2 Time-Matters Algorithm
Our assumption is that the relevance of a candidate date \({d}_{j}\) may be determined with regards to the relevant terms \({W}_{j}^{*}\) that it co-occurs with in a given context (defined as a window of n terms in a sentence or the sentence itself). That is, the more a given candidate date is correlated with the most relevant keywords of a text \({t}_{i}\), the more relevant the candidate date is for the text at hand. To model this temporal relevance, we rely on the Generic Temporal Similarity measure (GTE) [5], which makes use of co-occurrences of keywords and temporal expressions as a means to identify relevant dates within a text. In this work, relevant keyphrases and temporal expressions are respectively detected by YAKE! keyword extractor [6, 7], and Heideltime temporal tagger [9]. GTE is formalized in Eq. 1 and ranges between 0 (irrelevant) and 1 (relevant), where IS is the InfoSimba similarity measure [10].
A fully detailed description of the underlying scientific approach and the evaluation methodology for the study of queries and multiple documents can be found in Campos et al. [5]. Readers are also recommended to refer to our wiki documentation [https://github.com/LIAAD/Time-Matters/wiki] for an in-depth understanding of the single document version explored in this demo.

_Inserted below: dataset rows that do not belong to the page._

(** * procfs: the main program of the Hurd /proc translator (main.c)

    A shallow embedding of [main.c]: the five command-line options and
    their defaults, [argp_parser], [runtime_argp_parser], the option
    tables, [netfs_append_args], [root_make_node] and [main].

    Data model.  The translator is built for the GNU Hurd on i386
    (ILP32, little-endian): [int], [pid_t] and [long] are 32-bit signed,
    [mode_t], [uid_t], [ino_t] and [uint32_t] are 32-bit unsigned.  Every
    integer is a [Z]; each C conversion is written out as a wrap-around.

    Collaborators that live outside [main.c] are of two kinds.  The pieces
    of the C library that the option code computes with ([strtol], the
    [%d] and [%o] conversions of [snprintf], [argz_add]) and the dispatch
    of the argp library to the parsers are modelled after their
    documentation.  Everything else (the password database, the process
    source, the node constructors of the sibling files, the netfs
    library) is a variable of the section that holds the program. *)

From Stdlib Require Import ZArith List String Ascii Bool Lia.
Import ListNotations.

Local Open Scope string_scope.
Local Open Scope Z_scope.

(** ** Machine integers *)

Definition INT_BITS : Z := 32.
Definition LONG_BITS : Z := 32.

Definition wrap_unsigned (w x : Z) : Z := x mod 2 ^ w.
Definition wrap_signed (w x : Z) : Z :=
  (x + 2 ^ (w - 1)) mod 2 ^ w - 2 ^ (w - 1).

Definition to_int (x : Z) : Z := wrap_signed INT_BITS x.
Definition to_unsigned (x : Z) : Z := wrap_unsigned INT_BITS x.
Definition to_pid_t (x : Z) : Z := to_int x.
Definition to_mode_t (x : Z) : Z := to_unsigned x.
Definition to_uid_t (x : Z) : Z := to_unsigned x.
Definition to_ino_t (x : Z) : Z := to_unsigned x.

Definition INT_MIN : Z := - 2 ^ (INT_BITS - 1).
Definition INT_MAX : Z := 2 ^ (INT_BITS - 1) - 1.
Definition UINT_MAX : Z := 2 ^ INT_BITS - 1.
Definition LONG_MIN : Z := - 2 ^ (LONG_BITS - 1).
Definition LONG_MAX : Z := 2 ^ (LONG_BITS - 1) - 1.

Definition is_int (x : Z) : Prop := INT_MIN <= x <= INT_MAX.
Definition is_unsigned (x : Z) : Prop := 0 <= x <= UINT_MAX.

(** ** The C library: character classes, [strtol], [snprintf] *)

Definition code (c : ascii) : Z := Z.of_N (N_of_ascii c).

(** [isspace] in the C locale. *)
Definition isspace (c : ascii) : bool :=
  (code c =? 32) || ((9 <=? code c) && (code c <=? 13)).

(** The value of a character as a digit of any base up to 36. *)
Definition digit_value (c : ascii) : option Z :=
  let n := code c in
  if (48 <=? n) && (n <=? 57) then Some (n - 48)
  else if (97 <=? n) && (n <=? 122) then Some (n - 87)
  else if (65 <=? n) && (n <=? 90) then Some (n - 55)
  else None.

Definition digit_in (base : Z) (c : ascii) : option Z :=
  match digit_value c with
  | Some d => if d <? base then Some d else None
  | None => None
  end.

Fixpoint skip_space (s : string) : string :=
  match s with
  | String c s' => if isspace c then skip_space s' else s
  | EmptyString => s
  end.

(** The optional sign of the subject sequence. *)
Definition scan_sign (s : string) : bool * string :=
  match s with
  | String c s' =>
      if (c =? "-")%char then (true, s')
      else if (c =? "+")%char then (false, s')
      else (false, s)
  | EmptyString => (false, s)
  end.

(** The base actually used and the string left after an accepted [0x]
    prefix.  A [0x] that no hexadecimal digit follows is not a prefix: the
    subject sequence is then the single digit [0]. *)
Definition scan_base (base : Z) (s : string) : Z * string :=
  match s with
  | String c0 (String c1 (String c2 s')) =>
      if (c0 =? "0")%char && ((c1 =? "x")%char || (c1 =? "X")%char)
         && ((base =? 0) || (base =? 16))
         && (match digit_in 16 c2 with Some _ => true | None => false end)
      then (16, String c2 s')
      else if base =? 0 then (if (c0 =? "0")%char then 8 else 10, s)
      else (base, s)
  | String c0 _ =>
      if base =? 0 then (if (c0 =? "0")%char then 8 else 10, s)
      else (base, s)
  | EmptyString => (if base =? 0 then 10 else base, s)
  end.

(** The digits of the subject sequence: the value read so far, whether
    any digit was read, and the rest of the string. *)
Fixpoint scan_digits (base : Z) (s : string) (acc : Z) (any : bool)
  : Z * bool * string :=
  match s with
  | String c s' =>
      match digit_in base c with
      | Some d => scan_digits base s' (acc * base + d) true
      | None => (acc, any, s)
      end
  | EmptyString => (acc, any, s)
  end.

(** A value outside the range of [long] is returned as [LONG_MIN] or
    [LONG_MAX]. *)
Definition clamp_long (x : Z) : Z :=
  if x <? LONG_MIN then LONG_MIN
  else if LONG_MAX <? x then LONG_MAX
  else x.

(** [strtol (nptr, &endp, base)] for [base] 0 or 2..36: the value and
    the string [endp] points to.  Without a subject sequence the value is
    0 and [endp] is [nptr]. *)
Definition strtol (nptr : string) (base : Z) : Z * string :=
  let '(neg, s1) := scan_sign (skip_space nptr) in
  let '(b, s2) := scan_base base s1 in
  let '(acc, any, rest) := scan_digits b s2 0 false in
  if any then (clamp_long (if neg then - acc else acc), rest)
  else (0, nptr).

(** An octal constant of the C source, such as [0400]. *)
Definition octal (digits : string) : Z :=
  fst (fst (scan_digits 8 digits 0 false)).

3 Time-Matters Demonstration
We demonstrate our approach using an arbitrary text related to the 1st anniversary of the Haiti earthquake held on January 12, 2011. Texts can be given as input in the homepage or as an URL, in which case, we make use of the well-known Newspaper 3k library [https://newspaper.readthedocs.io] to extract contents. The resulting interface is divided into five major components: “Annotated Text”; “Storyline”, “Temporal Clustering”; “Timeline”; and “Scores”. In this paper, we put an emphasis on the first two, “Annotated Text” and “Storyline”, due to space reasons.
Annotated Text.
Figure 1 shows the “Annotated Text” component. At the top, we can observe the time spent to obtain the results, the number of relevant annotated temporal expressions instances and the text language. Time performance is highly dependent on the Heideltime component as computing GTE scores is a quick process. Each date is tagged with a 5-color Likert relevance scale, from least relevant dates (bold red) to most relevant ones (bold green). To get a sense of the relevance of the dates, users can also mouse over a given temporal expression. By default, only relevant temporal expressions, those with GTE scores equal or above 0.35 (according to the experiments conducted in [5]) are shown to the user. Scores close to 1 are considered highly relevant in the particular part of the text being analyzed. Equal date instances in different sentences can also result in different scores (one such approach can be explored in the advanced options section in the homepage). In addition to relevant dates, users can also ask for least relevant ones (scores < 0.35) as exemplified in Fig. 1 for the temporal expression “the afternoon of February 11, 1975” (marked in bold red), which is shown a score of 0. By doing this, we give users the opportunity to understand the effectiveness of the Time-Matters algorithm in filtering out non relevant dates initially marked by the temporal tagger. One can also observe, marked as bold, the relevant keyphrases co-occurring next to the date and that most contribute to the results of Time-Matters. By default, n-grams are set to 1, meaning that keywords will be formed by 1 single token only, though other options can be defined in the advanced options setting.
Storyline Visualization.
The storyline interface (see Fig. 2) explores the different stories of a text through a temporal lens. The component at the top, highlights the relevant dates (“1564”), its score (“0.799”), the sentence where the date occurs and a summary of that particular part of the story (“great earthquake mentioned”) given by YAKE! [6]. The story is also illustrated automatically with images. We leverage on the Portuguese web archive Arquivo.pt [11] images search API v1 [https://github.com/arquivo/pwa-technologies/wiki]. While this API can obtain results for any language it naturally works better for its native language, Portuguese. Users can then navigate between the different time-periods by either clicking at the right row (labelled in this figure example as “Recorded in Haiti, 2010”) or at the bottom timeline component which gives, per se, a temporal overview of the story.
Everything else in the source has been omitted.